Говорят, что не стоит зарекаться от тюрьмы да от сумы.
Совершенно с этим согласен, а лично от себя могу только добавить, что зарекаться не стоит вообще. Недаром народная мудрость говорит о той самой вороне, которая зарекалась говна не клевать.
Вот и я о том тоже…
Год назад, приземлившись в Пулково после всех моих американских и германских приключений, я думал о том, что теперь-то уж ничто не заставит меня покинуть родную до оскомины российскую землю, на которой я родился и которая в должное время примет меня в свои недра.

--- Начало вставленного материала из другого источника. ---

(** * Local filesystem storage backend (pkg/storage/local.go)

    A shallow embedding of the [Local] backend of clickhouse-backup and of
    the parts of Go's standard library it calls ([path], [path/filepath],
    [strings], [os], [io]), followed by the properties of the backend.

    Layout:
    - [GoPath]   : lexical path functions on Unix ([Clean], [Join], [Base],
                   [Dir], [Rel]) and [strings.HasPrefix];
    - [OS]       : a symlink-free, permission-free POSIX directory tree with
                   an inode table, a working directory and mount points;
    - [Storage]  : the functions of local.go, one definition per Go function;
    - [PathSpec], [TreeSpec] : the notions the properties are stated with;
    - [Sample]   : a concrete disk and backend;
    - properties of [containedPath], the single-file operations, the batch
      delete, [CopyObject] and [Walk], then their instances on the sample
      disk;
    - further properties: what each operation leaves alone, [Connect],
      deletion, enumeration with an arbitrary visitor, cancellation, hard
      links, and their instances on the sample disk. *)

From Stdlib Require Import Ascii String List ZArith Lia Bool Permutation.
From Stdlib Require Import DecimalString.
From stdpp Require Import base option list gmap strings sorting.

Local Open Scope string_scope.
Local Open Scope list_scope.

(** ** Go's lexical path functions (Unix) *)

Module GoPath.

(** [os.PathSeparator] on Unix. *)
Definition Separator : ascii := "/"%char.

(** [strings.Split(s, "/")]: the fields of [s] between separators; always
    at least one field. *)
Fixpoint Split (s : string) : list string :=
  match s with
  | EmptyString => [EmptyString]
  | String c s' =>
      if Ascii.eqb c Separator then EmptyString :: Split s'
      else match Split s' with
           | [] => [String c EmptyString]
           | x :: xs => String c x :: xs
           end
  end.

(** [strings.HasPrefix(s, prefix)]. *)
Definition HasPrefix (s prefix : string) : bool := String.prefix prefix s.

(** A path is rooted when it begins with the separator. *)
Definition IsRooted (s : string) : bool :=
  match s with
  | String c _ => Ascii.eqb c Separator
  | EmptyString => false
  end.
Lemma lookup_splice_ne l k v r k1 :
  ordered (Node l k v r) → k1 ≠ k →
  lookup k1 (splice l r) = lookup k1 (Node l k v r).
Proof.
  intros (Hl & Hr & Hlk & Hrk) Hne. rewrite node_lookup.
  assert (key_lt k1 k = true → lookup k1 r = None) as Hnr.
  { intros Hk1. eapply lookup_None_lt; [exact Hrk|].
    unfold key_le. by rewrite (key_lt_asym _ _ Hk1). }
  assert (key_lt k k1 = true → lookup k1 l = None) as Hnl.
  { intros Hk1. eapply lookup_None_gt; [exact Hlk|].
    unfold key_le. by rewrite (key_lt_asym _ _ Hk1). }
  destruct l as [|ll lk lv lr].
  { cbn [splice]. key_cases k1 k; try done; auto. }
  destruct r as [|rl rk rv rr].
  { cbn [splice]. key_cases k1 k; try done. by rewrite Hnl. }
  assert (key_lt k (min_entry rl rk rv).1 = true) as Hsk.
  { destruct Hrk as (? & ? & ?).
    by apply (min_entry_all_keys (λ y, key_lt k y = true)). }
  pose proof (lookup_min_entry rl rk rv rr Hr) as Hmin.
  pose proof (lookup_remove_min_ne rl rk rv rr k1 Hr) as Hrm.
  pose proof (min_entry_below rl rk rv rr Hr) as Hbelow.
  cbn [splice].
  destruct (min_entry rl rk rv) as [sk sv]. cbn [fst snd] in Hsk, Hmin, Hrm, Hbelow.
  rewrite node_lookup.
  generalize dependent (Node rl rk rv rr). intros R Hr Hrk Hnr Hmin Hrm.
  generalize dependent (Node ll lk lv lr). intros L Hl Hlk Hnl.
  key_cases k1 k.
  - by rewrite (key_lt_trans k1 k sk).
  - done.
  - key_cases k1 sk.
    + rewrite Hnl by done. rewrite <-Hrm by (by apply key_lt_ne). symmetry.
      eapply lookup_None_lt; [exact Hbelow|]. unfold key_le. by rewrite Hgt0.
    + done.
    + apply Hrm. intros ->. by rewrite key_lt_irrefl in Hgt0.
Qed.

Lemma all_keys_erase (P : K → Prop) k t :
  all_keys P t → all_keys P (erase_node k t).
Proof.
  induction t as [|l IHl k' v' r IHr]; simpl; [done|].
  intros (Hl & Hk' & Hr). key_cases k k'; simpl; auto using all_keys_splice.
Qed.
(** One render of [Header] for the providers enclosing it, the current
    location and the [mobileMenuOpen] state cell. *)
Definition Header (enclosing : list ThemeContextType) (pathname : string)
    (mobileMenuOpen : bool) : completion View :=
  context ← useTheme enclosing;
  let theme := ctx_theme context in
  let setTheme := ctx_setTheme context in
  let resolvedTheme := ctx_resolvedTheme context in
  Normal {| desktopNav := navLinks pathname;
            themeTrigger := getThemeIcon theme resolvedTheme;
            desktopThemeMenu := themeMenu theme setTheme;
            mobileThemeTrigger := getThemeIcon theme resolvedTheme;
            mobileThemeMenu := themeMenu theme setTheme;
            mobileButton := if mobileMenuOpen then X else Menu;
            mobileNav := if mobileMenuOpen then Some (navLinks pathname)
                         else None |}.

(** The turn of the event loop in which a menu item is clicked: its
    handler runs, then the render it scheduled and the effects of that
    render. *)
Definition click (item : MenuItem) (s : App) : App :=
  flushEffects (onClick item s).1.

End Header.

(** ** The friend links of [Footer] *)

Module Footer.

Inductive node : Type :=
| Anchor (name url : string)
| Divider.

Definition friendLinks : list (string * string) :=
  [("Cloud-PE官网", "https://cloud-pe.cn");
   ("Cloud-PE云盘", "https://pan.sysre.cn")].

(** The callback of [friendLinks.map((link, index) => ...)] for a list
    of [length] links: the anchor, followed by the divider when
    [index < length - 1]. *)
Definition linkSpan (length : Z) (index : nat) (link : string * string)
  : list node :=
  Anchor link.1 link.2
  :: (if bool_decide (Z.of_nat index < length - 1)%Z then [Divider] else []).

Definition linkSpans (links : list (string * string)) : list (list node) :=
  imap (linkSpan (Z.of_nat (length links))) links.

Definition Footer : list (list node) := linkSpans friendLinks.

(** The anchors of [links] with a divider between any two neighbours. *)
Fixpoint separated (links : list (string * string)) : list node :=
  match links with
  | [] => []
  | link :: rest =>
      Anchor link.1 link.2
      :: match rest with
         | [] => []
         | _ :: _ => Divider :: separated rest
         end
  end.

Definition is_Divider (n : node) : bool :=
  match n with Divider => true | Anchor _ _ => false end.

End Footer.

(** ** The first render of [App]: the header under the provider *)

Module Site.
Import Js.

(** [App] renders [ThemeProvider] around the router, whose first child
    is [Header]; the location is [pathname], the mobile menu starts
    closed. *)
Definition App (ls : Storage.t) (matches : bool) (classes : gset string)
    (pathname : string) : completion (Theme.App * Header.View) :=
  s ← Theme.ThemeProvider ls matches classes;
  v ← Header.Header [Theme.provider_value s] pathname false;
  Normal (s, v).

End Site.

(** * Properties of the theme resolver *)

Section ThemeResolver.
Import Js Theme.

(** ** Elementary facts *)

Lemma narrow_literal (p : Theme) : narrow (literal p) = Some p.
Proof. by destruct p. Qed.

Lemma narrow_Some (s : string) (p : Theme) : narrow s = Some p → s = literal p.
Proof.
  unfold narrow.
  destruct (String.eqb_spec s "light") as [->|_]; [by intros [= <-]|].
  destruct (String.eqb_spec s "dark") as [->|_]; [by intros [= <-]|].
  destruct (String.eqb_spec s "system") as [->|_]; [by intros [= <-]|].
  done.
Qed.

Lemma narrow_None (s : string) :
  s ≠ "light" → s ≠ "dark" → s ≠ "system" → narrow s = None.
Proof.
  intros Hl Hd Hs. unfold narrow.
  destruct (String.eqb_spec s "light"); [done|].
  destruct (String.eqb_spec s "dark"); [done|].
  by destruct (String.eqb_spec s "system").
Qed.

Lemma resolve_not_system (t : Theme) (b : bool) : resolve t b ≠ system.
Proof. by destruct t, b. Qed.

Однако все оказалось совсем не так.
То есть в свои недра она меня, конечно же, примет, если только мой хладный труп не брякнется оземь где-нибудь в пыльной Оклахоме, чистеньком Цюрихе или революционном Гондурасе. В общем, понял я, что надеяться на тихую и спокойную жизнь не стоит даже с таким богатством, как у меня. А если рассудить здраво и не притворяться перед самим собой, то именно оно, богатство мое, сундучки мои кованые с золотишком да с алмазами, именно весь этот сказочный клад, свалившийся мне на голову, и не даст мне спокойной жизни.
А вот тут я, похоже, и соврал.
Клад этот, чтоб ему сгореть, вовсе не сваливался на мою голову.
Я же сам в погоне за приключениями на собственную задницу нашел оба Корана, сам организовал тот дурацкий конкурс красоты, сам пробрался во дворец к шаху, причемнароду при этом положил – мама не горюй, сам нашел пещеру на Волге, сам… Эх, да что там!
Сам. Все сам.
И нечего изображать из себя игрушку в руках коварной судьбы.
У меня и без этих сокровищ денег еще оставалось столько, что хватило бы на все, что только может прийти в голову. И от ментов поганых скрыться ничего не стоило, и от воров жадных, и от фундаменталистов арабских…
Да за пару лимонов зеленых мою физиономию так могли бы перекроить, что не то что мама родная – апостол Петр не разобрался бы, кто перед ним. За такие деньги из меня хоть китайца, хоть Мэрил Стрип сделать могли бы. И скрылся бы я от тех, кто меня сильно обнять хочет, навсегда и навеки.
Вот только от самого себя мне не скрыться.
Тут уж никакие пластические операции не помогут. Как морду ни меняй, а нутро все равно тем же останется. А таких операций, чтобы нутро изменить, пока что не делают. Ну разве что лоботомия… Но это, честно говоря – не для меня.
Видел я этих прооперированных ребят.
Одно слово – овощи!
Изо рта слюни текут, из штанов – то, что через низ выходит. Счастливая улыбочка… Эх, и обозлились бы все эти Дяди Паши со Стилетами, если бы я попал к ним в руки в таком виде.
Вот он – Знахарь, бери его, делай с ним все, что хочешь!
Только толку с этого – ноль.
Можно, конечно, почикать этого Знахаря, можно ему ручки-ножки к ушам завернуть, можно даже паяльник в жопу засунуть. И что? А ничего. Ну будет этот самый овощ визжать и хрюкать от боли, будет слюни пускать и штаны пачкать, но ведь даже слова не скажет. В голове-то у него – пусто!
А им всем именно моя голова нужна. И ценят они ее повыше, чем голову того же академика Ландау или, скажем, Альберта Эйнштейна.
Вот какой я, оказывается, ценный парень! А самое главное, неугомонный.
Да уж…
Правильно сказала Наташа тогда на греческом острове: «Все, что мы делаем, мы делаем исключительно ради собственного удовольствия». И во все эти заблуды я лезу по своей собственной воле. Похоже, что я, как и Наташа, царство ей небесное, стал адреналиновым наркоманом. Экстремалом этаким. Надо бы, кстати, попробовать с моста на резинках прыгнуть…
Я посмотрел в иллюминатор и увидел далеко внизу аккуратно нарезанные голландские угодья, на которых частыми столбиками торчали ветряные мельницы, медленно шевелившие щепочками крыльев.
Голландия.
Это слово не вызывало у меня никаких ассоциаций, кроме тюльпанов и легализованных наркотиков. Ну еще художники… Ни хрена не помню. Брейгель, что ли, или этот, как его – Ван Тог? Ну совсем ничего в голове нету. Будто мне самому эту самую лоботомию сделали. А, вот! Еще Левенгук, который микроскоп изобрел, он тоже вроде бы голландец.